◆ RECORD EXCERPTS:
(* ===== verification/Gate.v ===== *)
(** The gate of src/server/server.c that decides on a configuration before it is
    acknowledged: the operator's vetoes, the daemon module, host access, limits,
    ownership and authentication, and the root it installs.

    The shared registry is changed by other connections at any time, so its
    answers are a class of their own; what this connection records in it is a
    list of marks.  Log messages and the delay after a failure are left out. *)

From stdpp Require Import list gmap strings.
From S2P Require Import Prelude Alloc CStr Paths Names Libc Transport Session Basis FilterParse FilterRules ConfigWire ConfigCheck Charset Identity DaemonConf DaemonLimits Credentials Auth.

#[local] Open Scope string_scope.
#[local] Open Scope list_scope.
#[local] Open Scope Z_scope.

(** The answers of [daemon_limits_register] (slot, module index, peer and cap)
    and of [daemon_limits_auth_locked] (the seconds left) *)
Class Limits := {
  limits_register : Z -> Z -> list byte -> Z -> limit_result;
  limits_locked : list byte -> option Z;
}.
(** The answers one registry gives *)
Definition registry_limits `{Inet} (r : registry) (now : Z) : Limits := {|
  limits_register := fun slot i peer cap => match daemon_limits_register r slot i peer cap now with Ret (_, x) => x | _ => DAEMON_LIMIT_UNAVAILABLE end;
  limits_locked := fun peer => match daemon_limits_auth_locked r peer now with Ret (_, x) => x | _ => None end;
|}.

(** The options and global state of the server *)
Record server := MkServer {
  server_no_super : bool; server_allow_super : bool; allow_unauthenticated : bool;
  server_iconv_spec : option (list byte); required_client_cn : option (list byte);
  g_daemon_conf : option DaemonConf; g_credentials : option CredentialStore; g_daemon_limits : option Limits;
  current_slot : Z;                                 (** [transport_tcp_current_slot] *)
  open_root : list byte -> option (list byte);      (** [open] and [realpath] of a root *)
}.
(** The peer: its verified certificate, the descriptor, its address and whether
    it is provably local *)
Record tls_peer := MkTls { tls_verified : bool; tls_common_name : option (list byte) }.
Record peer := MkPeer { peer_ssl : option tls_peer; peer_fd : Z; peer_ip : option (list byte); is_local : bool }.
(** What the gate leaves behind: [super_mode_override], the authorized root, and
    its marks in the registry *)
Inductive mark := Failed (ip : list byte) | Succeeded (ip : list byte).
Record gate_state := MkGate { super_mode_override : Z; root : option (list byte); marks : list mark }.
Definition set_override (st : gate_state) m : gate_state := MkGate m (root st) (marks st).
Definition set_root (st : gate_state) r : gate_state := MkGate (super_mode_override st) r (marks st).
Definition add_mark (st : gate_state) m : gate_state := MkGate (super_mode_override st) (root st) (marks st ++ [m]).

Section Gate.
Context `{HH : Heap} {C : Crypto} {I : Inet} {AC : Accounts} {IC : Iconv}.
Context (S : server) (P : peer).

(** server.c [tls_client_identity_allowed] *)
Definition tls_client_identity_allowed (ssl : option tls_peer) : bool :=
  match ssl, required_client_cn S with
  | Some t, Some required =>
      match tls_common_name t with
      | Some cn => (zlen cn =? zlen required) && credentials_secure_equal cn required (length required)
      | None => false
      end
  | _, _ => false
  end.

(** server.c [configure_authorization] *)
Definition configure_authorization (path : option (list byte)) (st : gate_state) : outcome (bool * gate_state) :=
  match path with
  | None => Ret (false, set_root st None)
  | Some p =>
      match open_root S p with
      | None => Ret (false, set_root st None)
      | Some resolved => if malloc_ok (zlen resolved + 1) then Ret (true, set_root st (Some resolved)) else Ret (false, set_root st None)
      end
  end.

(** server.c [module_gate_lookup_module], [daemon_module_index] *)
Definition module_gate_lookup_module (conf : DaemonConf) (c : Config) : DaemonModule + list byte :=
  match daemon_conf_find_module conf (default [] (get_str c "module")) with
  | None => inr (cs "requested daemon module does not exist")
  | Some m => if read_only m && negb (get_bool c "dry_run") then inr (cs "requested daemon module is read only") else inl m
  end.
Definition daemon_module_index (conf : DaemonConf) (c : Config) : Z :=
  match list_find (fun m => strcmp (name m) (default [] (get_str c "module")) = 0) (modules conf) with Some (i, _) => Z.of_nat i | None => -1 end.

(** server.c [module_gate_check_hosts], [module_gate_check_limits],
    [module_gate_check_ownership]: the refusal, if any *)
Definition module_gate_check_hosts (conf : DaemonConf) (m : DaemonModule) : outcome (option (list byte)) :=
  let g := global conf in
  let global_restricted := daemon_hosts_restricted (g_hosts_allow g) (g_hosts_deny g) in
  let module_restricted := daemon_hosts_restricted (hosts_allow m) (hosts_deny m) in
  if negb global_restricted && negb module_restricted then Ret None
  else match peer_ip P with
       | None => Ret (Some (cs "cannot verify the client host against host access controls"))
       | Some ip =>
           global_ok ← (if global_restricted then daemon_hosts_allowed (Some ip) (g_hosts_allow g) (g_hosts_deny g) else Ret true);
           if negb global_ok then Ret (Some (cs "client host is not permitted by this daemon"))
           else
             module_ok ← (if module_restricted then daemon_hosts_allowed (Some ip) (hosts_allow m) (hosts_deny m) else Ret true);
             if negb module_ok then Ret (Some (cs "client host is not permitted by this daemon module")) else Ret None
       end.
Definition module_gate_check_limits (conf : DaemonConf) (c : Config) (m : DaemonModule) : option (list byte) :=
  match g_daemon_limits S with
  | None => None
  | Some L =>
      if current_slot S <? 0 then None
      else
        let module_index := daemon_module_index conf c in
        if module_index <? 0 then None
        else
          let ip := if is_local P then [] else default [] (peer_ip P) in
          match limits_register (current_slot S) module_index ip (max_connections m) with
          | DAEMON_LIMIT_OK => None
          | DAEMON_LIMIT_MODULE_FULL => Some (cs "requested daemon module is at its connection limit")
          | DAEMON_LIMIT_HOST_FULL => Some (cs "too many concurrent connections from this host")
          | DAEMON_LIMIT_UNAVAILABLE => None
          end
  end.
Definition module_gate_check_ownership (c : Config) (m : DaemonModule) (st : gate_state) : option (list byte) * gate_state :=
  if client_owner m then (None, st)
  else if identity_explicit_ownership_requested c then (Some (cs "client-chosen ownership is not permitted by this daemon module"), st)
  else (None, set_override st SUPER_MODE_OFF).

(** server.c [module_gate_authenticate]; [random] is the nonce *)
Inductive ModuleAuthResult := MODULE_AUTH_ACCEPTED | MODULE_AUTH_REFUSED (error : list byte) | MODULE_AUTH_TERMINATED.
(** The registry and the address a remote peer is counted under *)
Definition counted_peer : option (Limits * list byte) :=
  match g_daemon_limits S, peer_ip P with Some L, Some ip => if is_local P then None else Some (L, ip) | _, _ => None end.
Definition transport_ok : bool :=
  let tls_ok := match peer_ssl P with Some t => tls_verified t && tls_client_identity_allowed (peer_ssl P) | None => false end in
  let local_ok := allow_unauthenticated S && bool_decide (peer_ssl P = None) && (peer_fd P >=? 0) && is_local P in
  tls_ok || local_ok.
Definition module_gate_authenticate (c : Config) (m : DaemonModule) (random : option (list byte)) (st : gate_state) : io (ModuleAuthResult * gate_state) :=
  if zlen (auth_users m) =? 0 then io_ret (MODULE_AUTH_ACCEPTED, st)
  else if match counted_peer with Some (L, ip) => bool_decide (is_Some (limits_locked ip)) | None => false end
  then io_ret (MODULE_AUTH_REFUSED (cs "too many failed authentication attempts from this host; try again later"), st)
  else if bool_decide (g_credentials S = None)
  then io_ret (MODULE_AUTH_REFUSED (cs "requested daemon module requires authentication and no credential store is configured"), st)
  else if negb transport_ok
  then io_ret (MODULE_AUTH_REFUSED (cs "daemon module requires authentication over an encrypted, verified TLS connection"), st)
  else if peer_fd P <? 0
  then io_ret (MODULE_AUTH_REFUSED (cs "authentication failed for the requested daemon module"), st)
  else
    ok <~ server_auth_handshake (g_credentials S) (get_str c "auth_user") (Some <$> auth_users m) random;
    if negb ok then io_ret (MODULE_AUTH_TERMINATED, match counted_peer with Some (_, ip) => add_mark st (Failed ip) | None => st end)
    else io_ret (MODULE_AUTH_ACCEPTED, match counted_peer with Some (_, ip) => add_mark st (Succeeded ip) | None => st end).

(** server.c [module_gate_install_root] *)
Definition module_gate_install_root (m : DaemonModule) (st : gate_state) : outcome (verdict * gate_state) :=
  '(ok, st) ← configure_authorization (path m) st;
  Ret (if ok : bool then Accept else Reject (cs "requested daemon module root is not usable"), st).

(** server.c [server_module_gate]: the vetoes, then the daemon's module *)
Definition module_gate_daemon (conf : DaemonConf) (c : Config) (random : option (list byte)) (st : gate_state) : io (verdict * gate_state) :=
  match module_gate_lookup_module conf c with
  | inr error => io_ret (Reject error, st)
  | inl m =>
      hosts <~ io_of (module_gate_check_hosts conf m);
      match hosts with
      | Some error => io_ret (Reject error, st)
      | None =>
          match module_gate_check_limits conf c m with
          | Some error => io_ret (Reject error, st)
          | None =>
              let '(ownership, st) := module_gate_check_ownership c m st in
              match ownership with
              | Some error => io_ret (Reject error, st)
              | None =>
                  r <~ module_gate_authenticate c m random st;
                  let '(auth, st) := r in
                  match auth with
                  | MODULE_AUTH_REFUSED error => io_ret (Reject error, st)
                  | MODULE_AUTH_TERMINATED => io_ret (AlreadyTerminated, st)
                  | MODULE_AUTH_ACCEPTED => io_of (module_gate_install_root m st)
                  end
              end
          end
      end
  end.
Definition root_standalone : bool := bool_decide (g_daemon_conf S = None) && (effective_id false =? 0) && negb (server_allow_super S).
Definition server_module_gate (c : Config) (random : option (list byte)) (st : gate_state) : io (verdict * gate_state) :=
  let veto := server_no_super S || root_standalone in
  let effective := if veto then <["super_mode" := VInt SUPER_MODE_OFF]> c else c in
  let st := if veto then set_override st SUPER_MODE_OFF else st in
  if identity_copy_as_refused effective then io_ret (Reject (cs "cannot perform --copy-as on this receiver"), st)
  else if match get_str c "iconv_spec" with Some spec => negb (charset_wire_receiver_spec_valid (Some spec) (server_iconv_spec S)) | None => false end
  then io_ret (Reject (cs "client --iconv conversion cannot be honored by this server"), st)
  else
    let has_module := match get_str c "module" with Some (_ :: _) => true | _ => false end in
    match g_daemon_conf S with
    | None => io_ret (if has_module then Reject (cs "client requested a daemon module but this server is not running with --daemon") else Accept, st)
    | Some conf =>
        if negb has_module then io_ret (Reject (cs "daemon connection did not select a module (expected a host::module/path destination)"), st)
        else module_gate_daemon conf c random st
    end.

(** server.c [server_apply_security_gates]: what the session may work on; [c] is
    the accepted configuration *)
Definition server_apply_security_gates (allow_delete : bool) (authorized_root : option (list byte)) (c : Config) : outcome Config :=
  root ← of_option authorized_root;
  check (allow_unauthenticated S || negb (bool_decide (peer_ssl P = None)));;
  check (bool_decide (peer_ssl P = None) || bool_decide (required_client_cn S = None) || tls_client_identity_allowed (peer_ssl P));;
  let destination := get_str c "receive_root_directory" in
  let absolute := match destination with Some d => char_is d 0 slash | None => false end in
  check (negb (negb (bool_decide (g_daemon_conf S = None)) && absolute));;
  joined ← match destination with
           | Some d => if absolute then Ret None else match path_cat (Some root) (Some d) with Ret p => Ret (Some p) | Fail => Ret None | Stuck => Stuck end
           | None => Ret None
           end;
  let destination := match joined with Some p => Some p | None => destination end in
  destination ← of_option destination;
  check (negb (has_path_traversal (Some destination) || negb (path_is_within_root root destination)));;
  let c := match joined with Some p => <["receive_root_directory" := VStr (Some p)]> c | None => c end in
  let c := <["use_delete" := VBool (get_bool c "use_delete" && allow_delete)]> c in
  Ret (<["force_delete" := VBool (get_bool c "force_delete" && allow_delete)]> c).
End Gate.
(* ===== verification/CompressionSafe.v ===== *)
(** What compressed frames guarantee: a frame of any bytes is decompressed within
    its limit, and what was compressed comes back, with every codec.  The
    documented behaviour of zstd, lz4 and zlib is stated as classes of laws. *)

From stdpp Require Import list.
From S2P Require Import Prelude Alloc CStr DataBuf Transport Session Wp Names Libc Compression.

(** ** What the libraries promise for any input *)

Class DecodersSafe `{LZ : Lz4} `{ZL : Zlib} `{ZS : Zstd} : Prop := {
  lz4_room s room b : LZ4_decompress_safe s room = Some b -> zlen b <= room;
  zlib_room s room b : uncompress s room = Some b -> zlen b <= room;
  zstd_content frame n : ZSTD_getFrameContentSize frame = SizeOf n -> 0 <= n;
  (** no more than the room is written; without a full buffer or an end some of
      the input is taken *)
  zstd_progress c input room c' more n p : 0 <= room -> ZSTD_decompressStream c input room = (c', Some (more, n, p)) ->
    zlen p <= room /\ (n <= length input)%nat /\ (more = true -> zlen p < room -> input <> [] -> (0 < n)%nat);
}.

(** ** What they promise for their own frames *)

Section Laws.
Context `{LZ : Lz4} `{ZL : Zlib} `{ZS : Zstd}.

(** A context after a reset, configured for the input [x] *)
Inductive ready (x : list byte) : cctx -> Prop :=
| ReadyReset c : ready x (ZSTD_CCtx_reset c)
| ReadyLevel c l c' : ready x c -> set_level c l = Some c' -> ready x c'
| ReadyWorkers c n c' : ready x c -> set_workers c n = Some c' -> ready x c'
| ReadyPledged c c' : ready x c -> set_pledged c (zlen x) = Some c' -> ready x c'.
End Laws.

◆ TASK INSTRUCTIONS:
The response should hold exactly the lines starting at the line with "else module_gate_daemon conf" and ending at the line with "joined ← match destination with", and no other line of the material above.

◆ FINISHED EXERCISE:
        else module_gate_daemon conf c random st
    end.

(** server.c [server_apply_security_gates]: what the session may work on; [c] is
    the accepted configuration *)
Definition server_apply_security_gates (allow_delete : bool) (authorized_root : option (list byte)) (c : Config) : outcome Config :=
  root ← of_option authorized_root;
  check (allow_unauthenticated S || negb (bool_decide (peer_ssl P = None)));;
  check (bool_decide (peer_ssl P = None) || bool_decide (required_client_cn S = None) || tls_client_identity_allowed (peer_ssl P));;
  let destination := get_str c "receive_root_directory" in
  let absolute := match destination with Some d => char_is d 0 slash | None => false end in
  check (negb (negb (bool_decide (g_daemon_conf S = None)) && absolute));;
  joined ← match destination with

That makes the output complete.